The Connecting Europe Facility has helped finance critical cross-border energy infrastructure, thereby strengthening interconnections and supporting the development of an integrated and sustainable European energy market, and a genuine Energy Union. The upcoming electrification action plan will set an ambitious electrification target and measures to address barriers in the industrial, transport, and building sectors. The Commission will also present a legislative proposal on network charges and taxation, ensuring that electricity is taxed less than natural gas, among other things.

The European Commission acknowledges the need to mitigate the short term economic and social impact of the energy crisis especially as it disproportionately affects lower-income households. The Spring Package, however, underlines that emergency measures addressing the economic and social impact of the energy crisis should be temporary, targeted and fiscally sustainable. Importantly, such measures need to be designed in a way to preserve price incentives to reduce the demand of fossil fuels.

 

What is the Commission's position on increasing fiscal flexibility under the economic governance framework considering the economic impact of the recent developments in the Middle East?

The Commission is aware of the economic and social consequences of the current energy shock, as well as of the importance of supporting vulnerable households and business while safeguarding Europe's competitiveness and economic resilience.

Given the necessary investment in Europe's long term energy security and upon request by the Member State, the Commission is proposing to make it possible for Member States to request to expand the scope of the existing National Escape Clause (NEC) for defence to energy resilience measures, in a temporary and limited manner.

This possible extension will include measures, undertaken since February 2026, that reduce the dependence on imported fossil fuels and thereby enhance Europe's security and resilience. 

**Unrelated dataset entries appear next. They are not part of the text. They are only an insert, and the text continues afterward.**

Definition sql_glob (filter : IndexedGlobPath) (row : Row) : bool :=
  match filter with
  | Exact p => bool_decide (row_path row = bytes p)
  | Prefix p => in_directory (bytes p) (row_path row)
  | LanguagesIn languages => bool_decide (row_language row ∈ languages)
  end.

Definition sql_scope_clause (scope_filter : option WorkspaceScope) (row : Row) : bool :=
  match scope_filter with
  | Some scope =>
    let prefix := index_path_string (scope_path scope) in
    if is_file scope then bool_decide (row_path row = prefix) else in_directory prefix (row_path row)
  | None => true
  end.
(** The clauses of the globs, when each of them has one. *)
Definition sql_glob_clause (globs : list str) (row : Row) : bool :=
  match mapM indexed_glob_path_filter globs with
  | Some (f :: fs) => existsb (fun filter => sql_glob filter row) (f :: fs)
  | _ => true
  end.

(** The [WHERE] clause. *)
Definition sql_where (query : FilteredChunkQuery) (row : Row) : bool :=
  (skip_gitignore query || negb (is_ignored row))
  && match type_filter query with Some tf => bool_decide (row_language row = tf) | None => true end
  && sql_scope_clause (scope_filter query) row
  && sql_glob_clause (include_globs query) row.

(** ** Visiting *)

Section Visit.
Context {E S : Type}.
Abbreviation Polled A := (nat -> A * nat).
(** The answer of the [n]-th look at the cancellation token. *)
Context (cancelled : nat -> bool).

Context (query : FilteredChunkQuery) (include_chunk : Row -> bool).
Context (visit : S -> Row -> Polled (Result E (S * bool))).
(** The world is the marker on disk. *)
Definition example_git (args : list (list N)) : Output :=
  if bool_decide (args = map lit status_args) then MkOutput (Some 0%Z) (lit "# branch.oid c0ffee" ++ [NL] ++ lit "# branch.head main" ++ [NL])
  else if bool_decide (head args = Some (lit "rev-parse")) then MkOutput (Some 0%Z) (lit ".git/index" ++ [NL] ++ lit ".git/info/exclude" ++ [NL])
  else if bool_decide (args = map lit ls_files_args) then MkOutput (Some 0%Z) (lit "H a.rs" ++ [0%N] ++ lit "H .gitignore" ++ [0%N])
  else if bool_decide (head args = Some (lit "config")) then MkOutput (Some 1%Z) []
  else MkOutput (Some 0%Z) [].
Definition example_workspace : Workspace := MkWorkspace (lit "/w") (lit "/i").
Definition example_files (marker : list N) : list (path * list N) :=
  [(lit "/w/.git/index", lit "DIRC"); (lit "/w/.gitignore", lit "target"); (lit "/i/indexed_git_state", marker)].
Definition example_host : Host (W := list N) (E := unit) :=
  let look {A} (a : A) (w : list N) := (a, w) in
  MkHost (fun args => look (Some (example_git args)))
    (fun p w => (match filter (fun f => f.1 = p) (example_files w) with f :: _ => Ok f.2 | [] => Err NotFound end, w))
    (fun _ => look (Some true)) (look None) (look (Some (lit "/h"))) (look (Some [(lit "a.rs", lit "x-0")])) (fun _ _ => look true)
    (fun _ marker _ => (true, marker)) (fun _ => look tt) (look (Ok tt)) (look true) (look true) (look (Ok (Some false))) (fun _ => look (Ok tt)).
Definition example_digest (input : list N) : list N := input ≫= fun b => [65 + b / 16; 65 + b mod 16]%N.
Lemma example_digest_hex input : NL ∉ example_digest input.
Proof.
  unfold example_digest, NL. rewrite list_elem_of_bind. intros (b & Hb & _). apply elem_of_cons in Hb as [Hb|Hb%list_elem_of_singleton]; revert Hb; generalize (b / 16)%N (b mod 16)%N; intros; lia.
Qed.
Definition inputs (t : list Event) : list (list N) := omap (fun e => match e with Hashed input => Some input | _ => None end) t.
Lemma digests_separate xxh3 t :
  forallb (fun a => forallb (fun b => negb (bool_decide (xxh3 a = xxh3 b)) || bool_decide (a = b)) (inputs t)) (inputs t) = true -> digest_separates xxh3 t.
Proof.
  intros Ht a b Ha Hb He. assert (forall c, Hashed c ∈ t -> In c (inputs t)) as Hin.
  { intros c Hc. apply list_elem_of_In, list_elem_of_omap. by exists (Hashed c). }
  rewrite forallb_forall in Ht. specialize (Ht a (Hin a Ha)). rewrite forallb_forall in Ht. specialize (Ht b (Hin b Hb)).
  rewrite bool_decide_eq_true_2 in Ht by done. by eapply bool_decide_eq_true_1.
Qed.

Definition example_whitelists (_ : path) (_ : list str) : option nat := Some 0.
Definition example_capture := capture example_host example_digest example_whitelists (ws_root example_workspace) [].
Definition example_record :=
  record_indexed_git_state example_host example_digest example_whitelists example_workspace example_capture.1.1 example_capture.2.
Definition example_check := base_index_checkout_state example_host example_digest example_whitelists example_workspace example_record.2.
Definition example_marker : list N := match last example_record.1.2 with Some (Wrote marker) => marker | _ => [] end.
Lemma triple_eta {A B C} (x : A * B * C) a : x.1.1 = a -> x = (a, x.1.2, x.2).
Proof. destruct x as [[??]?]. by intros <-. Qed.

Lemma clean_marker_sound_witness : exists head content,
  (head_seen head example_capture.1.2 /\ head_seen head example_record.1.2 /\ head_seen head example_check.1.2)
  /\ (index_seen content example_capture.1.2 /\ index_seen content example_record.1.2 /\ index_seen content example_check.1.2).
Proof.
  assert (is_some example_capture.1.1 = true) as H0 by (vm_compute; reflexivity).
  destruct example_capture.1.1 as [checkout|] eqn:E0; [clear H0|done].
  assert (example_record.1.1 = true) as E1 by (vm_compute; reflexivity).
  assert (example_check.1.1 = Current) as E2 by (vm_compute; reflexivity).
  apply triple_eta in E1, E2. pose proof (triple_eta _ _ E0) as E0'. unfold example_capture at 1 in E0'. unfold example_record at 1 in E1. rewrite E0 in E1.
  unfold example_check at 1 in E2.
  assert (last example_record.1.2 = Some (Wrote example_marker)) as Hw
    by (vm_compute; reflexivity).
  assert (last example_check.1.2 = Some (ReadMarker example_marker)) as Hr
    by (vm_compute; reflexivity).
  pose proof (clean_marker_sound example_host example_digest example_whitelists example_workspace [] example_capture.2 example_record.2 checkout) as H.
  specialize (H example_capture.1.2 example_record.1.2 example_check.1.2 example_capture.2 example_record.2 example_check.2 example_marker).
  specialize (H E0').
  specialize (H E1).
  specialize (H E2).
  specialize (H Hw).
  specialize (H Hr).
  specialize (H example_digest_hex).
  destruct H as (h & content & _ & _ & _ & Hh & Hi & _).
  - apply digests_separate. vm_compute. reflexivity.
  - apply text_events. vm_compute. reflexivity.
  - exists h, content. split; [exact Hh|exact Hi].
Defined.
Lemma found_lines : let found := map snd (foldl insert_line [] (omap id founds)) in
  StronglySorted lt (map line found) /\ forall n p call, MkLine n p call ∈ found <->
    (exists pre mid post, uses is_xid_continue query source pre mid post /\ n = S (newlines pre)) /\ p = line_text text n
    /\ (call = true <-> exists pre mid post, uses is_xid_continue query source pre mid post /\ n = S (newlines pre) /\ follows_call_arguments post = true).
Proof.
  intros found. destruct (insert_lines (line_text text) (omap id founds) founds_preview) as [Hwf Hget]. set (m := foldl insert_line [] (omap id founds)) in *.
  assert (forall k f, (k, f) ∈ m -> N.of_nat (line f) = k) as Hkey.
  { intros k f Hin. apply bt_get_In in Hin; [|done]. rewrite Hget in Hin. destruct (existsb _ _); [|done]. injection Hin as <-. cbn [line]. by rewrite N2Nat.id. }
  split.
  - unfold found. clearbody m. clear -Hwf Hkey. unfold bt_wf in Hwf. induction m as [|[k f] m IH]; [constructor|]. cbn [map fst snd] in *.
    apply StronglySorted_inv in Hwf as [Hwf Hk]. constructor; [apply IH; [done|]; intros k' f' Hin; apply Hkey; by right|].
    apply Forall_forall. intros n Hn. apply list_elem_of_fmap in Hn as (g & -> & Hg). apply list_elem_of_fmap in Hg as ([k' g'] & -> & Hin). cbn [snd].
    rewrite Forall_forall in Hk. assert (klt k k') as Hlt by (apply Hk, list_elem_of_fmap; by exists (k', g')).
    assert (N.of_nat (line f) < N.of_nat (line g'))%N as Hlt2; [|lia].
    rewrite (Hkey k f), (Hkey k' g') by (apply elem_of_cons; auto). exact Hlt.
  - intros n p call. set (here := fun call => exists pre mid post, uses is_xid_continue query source pre mid post /\ n = S (newlines pre) /\ (call = true -> follows_call_arguments post = true)).
    assert (existsb (on_line (N.of_nat n)) (omap id founds) = true <-> exists pre mid post, uses is_xid_continue query source pre mid post /\ n = S (newlines pre)) as Hex.
    { rewrite existsb_exists. split.
      - intros (f & Hf%list_elem_of_In & Hl). apply elem_of_founds in Hf as (pre & mid & post & Hu & ->). exists pre, mid, post. split; [done|].
        apply N.eqb_eq, Nat2N.inj in Hl. done.
      - intros (pre & mid & post & Hu & ->). exists (line_of text pre post). split; [apply list_elem_of_In, elem_of_founds; by exists pre, mid, post|].
        apply N.eqb_refl. }
    assert (existsb (fun f => on_line (N.of_nat n) f && is_call f) (omap id founds) = true
            <-> exists pre mid post, uses is_xid_continue query source pre mid post /\ n = S (newlines pre) /\ follows_call_arguments post = true) as Hcall.
    { rewrite existsb_exists. split.
      - intros (f & Hf%list_elem_of_In & Hl). apply elem_of_founds in Hf as (pre & mid & post & Hu & ->). apply andb_true_iff in Hl as [Hl Hc].
        exists pre, mid, post. split; [done|]. apply N.eqb_eq, Nat2N.inj in Hl. done.
      - intros (pre & mid & post & Hu & -> & Hc). exists (line_of text pre post). split; [apply list_elem_of_In, elem_of_founds; by exists pre, mid, post|].
        apply andb_true_iff. split; [apply N.eqb_refl|done]. }
    specialize (Hget (N.of_nat n)). rewrite Nat2N.id in Hget. rewrite <- Hex, <- Hcall. unfold found. rewrite list_elem_of_fmap. split.
    + intros ([k f] & Hf & Hin). cbn [snd] in Hf. subst f. pose proof (Hkey _ _ Hin) as Hk. cbn [line] in Hk. subst k. apply bt_get_In in Hin; [|done].
      rewrite Hget in Hin. destruct (existsb (on_line _) _); [|done]. injection Hin as <- <-. done.
    + intros (He & -> & Hc). exists (N.of_nat n, MkLine n (line_text text n) call). split; [done|]. apply bt_get_In; [done|].
      rewrite Hget, He. do 2 f_equal. generalize (existsb (fun f => on_line (N.of_nat n) f && is_call f) (omap id founds)) Hc. intros b Hb. destruct Hb, call, b; intuition.
Qed.
End Found.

Within the existing cap (1.5% of GDP) for additional expenditure for defence under the NEC, a dedicated annual cap for the period 2026-2028 (0.3% of GDP) and a cumulative cap (0.6% of GDP) over that same period will apply specifically for energy resilience measures. Importantly, this approach ensures that all fiscal sustainability safeguards remain fully in place.

To ensure equal treatment, Member States that might have already fully used the flexibility under the NEC to increase defence expenditure could receive temporary and limited additional flexibility under the same conditions as the other Member States. The Commission will in these cases need to reassess whether the deviations would not endanger fiscal sustainability.

 

To what extent are Member States increasing their defence expenditure and how is this taken into account under the reformed fiscal framework?

As part of the ReArm Europe Plan/Readiness 2030, the Commission has set out a framework for the application of flexibility for defence spending under the reformed fiscal framework.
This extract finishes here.